Storia della musica #15

I cantautori di fine anni ’60

Tra le tante rivoluzioni musicali messe in atto da Bob Dylan ( e più in generale dal movimento del Greenwich Village) durante gli anni ’60 c’è la creazione di uno di stile cantautoriale in cui musica e testi acquistano pari dignità: non-genere che si diffonde a macchia d’olio, rendendo necessaria una rapida escursione in giro per la mappa Americana ( e Inglese) di fine decennio alla ricerca dei suoi eredi.

Punto di partenza non può che essere proprio il Greenwich Village: lì si esibiva Laura Nyro, personificazione del melting-pot cittadino con un incredibile ibrido tra soul, jazz e folk cui fanno eco liriche evocative ed intense: grazie a dischi impeccabili come “ New York Tendaberry”(1969) e “Gonna Take a Miracle”(1971) sarà influenza imprescindibile per cantautrici di fine anni ’70 come Joan Armatrading e Rickie Lee Jones.

Sempre nel Greenwich si muove l’Arlo Guthrie di “Alice’s Restaurant” (1967), con uno storytelling surreale che brilla sia nella chilometrica title-track sia nella celebre “Motorcycle song” e David Peel, che prosegue in “American Revolution”(1970)sulla falsariga dei Fugs, tra cori stonati e testi affilati e sarcastici.

Texani sono invece Townes Van Zandt e Mickey Newbury, autori animati da una vena intimista e commovente che vive attraverso forti ascendenze country in dischi come, rispettivamente, “ Our Mother the Mountain” e “It Looks Like Rain”, entrambi del 1969.

Molti degli autori più importanti dell’epoca risiedono comunque al di fuori dei confini degli Stati uniti, in particolare Canada ed Inghilterra.
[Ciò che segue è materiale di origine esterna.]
(** The legs of other activities are those of [t0]; every row is under its id; and
    the legs in hand are of the activity. *)
Record confined (hand : uuid -> Prop) (db : LegDb) : Prop := {
  cf_foreign : forall k r, lr_activity_id r <> a -> (legs_table db !! k = Some r <-> t0 !! k = Some r);
  cf_ids : forall k r, legs_table db !! k = Some r -> lr_id r = k;
  cf_tracks : tracks_table db = tracks;
  cf_hand : forall id, hand id -> exists r, legs_table db !! id = Some r /\ lr_activity_id r = a }.

Definition nothing : uuid -> Prop := fun _ => False.
Definition C : LegDb -> Prop := confined nothing.

Lemma confined_less (hand hand' : uuid -> Prop) db :
  (forall id, hand' id -> hand id) -> confined hand db -> confined hand' db.
Proof. intros Hh []. constructor; eauto. Qed.

Lemma confined_nothing hand db : confined hand db -> C db.
Proof. by apply confined_less. Qed.

(** A statement that turns rows of the activity into rows of the activity, and
    keeps their ids. *)
Definition stays (f : gmap N LegRow -> gmap N LegRow) (hand hand' : uuid -> Prop) : Prop :=
  forall db, confined hand db -> confined hand' (mkLegDb (f (legs_table db)) (tracks_table db)).

Lemma execute_confined f (hand hand' : uuid -> Prop) :
  stays f hand hand' -> triple C (confined hand) (execute_sql f) (fun _ => confined hand').
Proof.
  intros Hf db Hdb. unfold execute_sql. run. destruct (decide _); simpl; [by apply Hf|].
  by eapply confined_nothing.
Qed.

(** Changing one row in hand. *)
Lemma alter_stays g id hand :
  (forall r, lr_activity_id (g r) = lr_activity_id r /\ lr_id (g r) = lr_id r) -> hand id ->
  stays (alter g id) hand hand.
Proof.
  intros Hg Hid db [Hf Hi Ht Hh]. constructor; simpl; [| |done|].
  - intros k r Hr. rewrite <- (Hf k r Hr), lookup_alter_Some. destruct (Hh id Hid) as (r0 & Hr0 & Ha0).
    split; [|intros Hk; right; split; [|done]; intros <-; congruence].
    intros [(<- & r1 & Hr1 & ->)|[_ Hk]]; [|done]. destruct (Hg r1) as [Hga _]. congruence.
  - intros k r. rewrite lookup_alter_Some. intros [(<- & r1 & Hr1 & ->)|[_ Hk]]; [|by apply Hi].
    rewrite (proj2 (Hg r1)). by apply Hi.
  - intros id' Hid'. destruct (Hh id' Hid') as (r & Hr & Ha). destruct (decide (id' = id)) as [->|Hne].
    + exists (g r). rewrite lookup_alter_eq, Hr. split; [done|]. by rewrite (proj1 (Hg r)).
    + exists r. by rewrite lookup_alter_ne.
Qed.

Lemma delete_stays id (hand hand' : uuid -> Prop) :
  hand id -> (forall id', hand' id' -> hand id' /\ id' <> id) -> stays (delete id) hand hand'.
Proof.
  intros Hid Hh' db [Hf Hi Ht Hh]. constructor; simpl; [| |done|].
  - intros k r Hr. rewrite lookup_delete_Some, (Hf k r Hr). split; [by intros [_ Hk]|]. intros Hk.
    split; [|done]. intros <-. destruct (Hh id Hid) as (r0 & Hr0 & Ha0). apply (Hf _ r Hr) in Hk. congruence.
  - intros k r [_ Hk]%lookup_delete_Some. by apply Hi.
  - intros id' (Hin & Hne)%Hh'. destruct (Hh id' Hin) as (r & Hr & Ha). exists r.
    by rewrite lookup_delete_ne by done.
Qed.

Lemma shift_stays id lo hi delta hand : stays (shift_numbers now a id lo hi delta) hand hand.
Proof.
  intros db [Hf Hi Ht Hh]. set (g := fun j r => if bool_decide (lr_activity_id r = a) && (lo <=? lr_leg_number r)%Z
        && (lr_leg_number r <=? hi)%Z && negb (j =? id)%N then set_number now (lr_leg_number r + delta) r else r).
  assert (forall k r, shift_numbers now a id lo hi delta (legs_table db) !! k = Some r <->
            exists r0, legs_table db !! k = Some r0 /\ r = g k r0) as Hlook.
  { intros k r. unfold shift_numbers. rewrite map_lookup_imap. destruct (legs_table db !! k); simpl; naive_solver. }
  assert (forall j r, lr_activity_id (g j r) = lr_activity_id r /\ lr_id (g j r) = lr_id r) as Hg
    by (intros j r; unfold g; by destruct (_ && _)).
  assert (forall j r, lr_activity_id r <> a -> g j r = r) as Hother
    by (intros j r Hr; unfold g; by rewrite bool_decide_eq_false_2).
  constructor; simpl; [| |done|].
  - intros k r Hr. rewrite <- (Hf k r Hr), Hlook. split.
    + intros (r0 & Hr0 & ->). rewrite Hother; [done|]. by rewrite <- (proj1 (Hg k r0)).
    + intros Hk. exists r. by rewrite Hother.
  - intros k r (r0 & Hr0 & ->)%Hlook. rewrite (proj2 (Hg k r0)). by apply Hi.
  - intros id' Hid'. destruct (Hh id' Hid') as (r & Hr & Ha). exists (g id' r). rewrite Hlook.
    split; [eauto|]. by rewrite (proj1 (Hg id' r)).
Qed.

(** The statements of the repository. *)
Lemma pg_find_hand hand id :
  hand id ->
  triple C (confined hand) (pg_find_leg id)
    (fun o db => (exists l, o = Some l /\ leg_id l = id /\ leg_activity_id l = a) /\ confined hand db).
Proof.
  intros Hid db Hdb. destruct (cf_hand _ _ Hdb id Hid) as (r & Hr & Ha). pose proof (cf_ids _ _ Hdb id r Hr) as Hi.
  unfold pg_find_leg. run. rewrite Hr. split; [|done]. by exists (into_leg r).
Qed.

(** A leg of the activity that was found is in hand. *)
Lemma pg_find_any id :
  triple C C (pg_find_leg id)
    (fun o => confined (fun x => exists l, o = Some l /\ leg_activity_id l = a /\ x = id)).
Proof.
  intros db Hdb. unfold pg_find_leg. run. destruct Hdb as [Hf Hi Ht _]. constructor; [done..|].
  intros x (l & Hl & Ha & ->). destruct (legs_table db !! id) as [r|] eqn:Hr; [|done].
  injection Hl as <-. by exists r.
Qed.

Lemma pg_update_hand hand leg :
  hand (leg_id leg) -> triple C (confined hand) (pg_update_leg leg) (fun _ => confined hand).
Proof. intros Hid. apply execute_confined. by apply alter_stays. Qed.

Lemma pg_save_own hand leg :
  leg_activity_id leg = a -> triple C (confined hand) (pg_save_leg leg) (fun _ => confined hand).
Proof.
  intros Ha db Hdb. unfold pg_save_leg. run.
  destruct (legs_table db !! leg_id leg) as [r|] eqn:Hr; [by eapply confined_nothing|].
  unfold execute_sql. run. destruct (decide _); simpl; [|by eapply confined_nothing].
  destruct Hdb as [Hf Hids Ht Hh]. constructor; simpl; [| |done|].
  - intros k r' Hr'. rewrite <- (Hf k r' Hr'), lookup_insert_Some.
    split; [by intros [[<- <-]|[_ Hk]]|]. intros Hk; right; split; [congruence|done].
  - intros k r' [[<- <-]|[_ Hk]]%lookup_insert_Some; [done|by apply Hids].
  - intros id Hid. destruct (Hh id Hid) as (r & Hr' & Ha'). exists r.
    by rewrite lookup_insert_ne by congruence.
Qed.

Lemma pg_delete_hand (hand hand' : uuid -> Prop) id :
  hand id -> (forall x, hand' x -> hand x /\ x <> id) ->
  triple C (confined hand) (pg_delete_leg id) (fun _ => confined hand').
Proof. intros. apply execute_confined. by apply (delete_stays id hand). Qed.

(** The legs of a listing are in hand. *)
Lemma pg_list_hand :
  triple C C (pg_list_legs a) (fun legs => confined (fun x => exists l, l ∈ legs /\ leg_id l = x)).
Proof.
  intros db Hdb. unfold pg_list_legs. run. destruct Hdb as [Hf Hi Ht _]. constructor; [done..|].
  intros x (l & (r & -> & Hr)%list_elem_of_fmap & <-).
  rewrite sort_by_key_perm, elem_of_rows in Hr. destruct Hr as [Ha [k Hk]].
  exists r. simpl. by rewrite (Hi k r Hk).
Qed.

Lemma pg_reorder_hand hand id p :
  hand id -> triple C (confined hand) (pg_reorder_legs now a id p) (fun _ => confined hand).
Proof.
  intros Hid. unfold pg_reorder_legs. eapply triple_bind_fact; [by apply pg_find_hand|].
  intros o (leg & -> & _). eapply triple_bind_fact with (F := fun _ => True) (P' := confined hand).
  { intros db Hdb. by run. }
  intros cur _. destruct (_ =? _)%Z; [by apply triple_ret|].
  eapply triple_bind with (Q := fun _ => confined hand).
  - destruct (_ <? _)%Z; apply execute_confined, shift_stays.
  - intros []. apply execute_confined. by apply alter_stays.
Qed.
End table.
Canadesi sono Leonard Cohen, Joni Mitchell e Gordon Lightfoot: il primo, già noto come scrittore e poeta, esordisce musicalmente nel 1968 con “Songs of Leonard Cohen”, sostituendo il tono declamatorio di tanto folk con un suono intimo ed un cantato rilassato, spesso sussurrato, che sarà ripreso da innumerevoli gruppi che su quel suono quieto ed immobile fonderanno il proprio dna musicale, primi fra tutti gli esponenti del cosiddetto slowcore e del dream pop americano.

Non meno importante si rivela Joni Mitchell, che porta il folk al di fuori dei suoi confini, integrandolo e contaminandolo col jazz: lo strumento che risalta su tutti nei suoi dischi è proprio la voce, specie in dischi come “Blue” (1971) e “Court and Spark” (1974): la sua influenza si rivelerà enorme su tutte le cantautrici dei decenni a seguire e può essere avvertita ancora adesso nei dischi di autrici come Norah Jones e Polly Paulusma.

Più classico nel suono e nelle influenze Gordon Lightfoot, esordiente a 27 anni su “Lightfoot!” con un folk virato country e spesso vicino al soft rock: troverà il successo qualche anno dopo con “Sit Down Young Stranger” (1970), album reso famoso dal successo di “If you Could Read my Mind”, e che propone tra l’altro la prima cover di quella “Me and Bobby Mc Gee” che sarà resa famosa di lì a poco da Janis Joplin.

Dall’altra parte dell’Atlantico provenivano invece John Martyn e Cat Stevens.

Il primo, impegnato ad espandere il registro del folk integrandolo con blues, rock,jazz,musica mediorientale, sudamericana e giamaicana raggiunge il capolavoro con “SolidAir” (1973), disco spesso associato alla contemporanea scena progressive, una delle massime espressioni del suo melting-pot musicale.

Più tradizionale la figura di Cat Stevens: filosofico e misticheggiante, è autore di un folk pop di presa immediata che fa dei suoi dischi, in particolare “Tea for the Tillerman”, (1970), piccoli gioielli del genere come la celebre parabola di “Father and Son” e la sconsolata “Wild World” stanno brillantemente a testimoniare.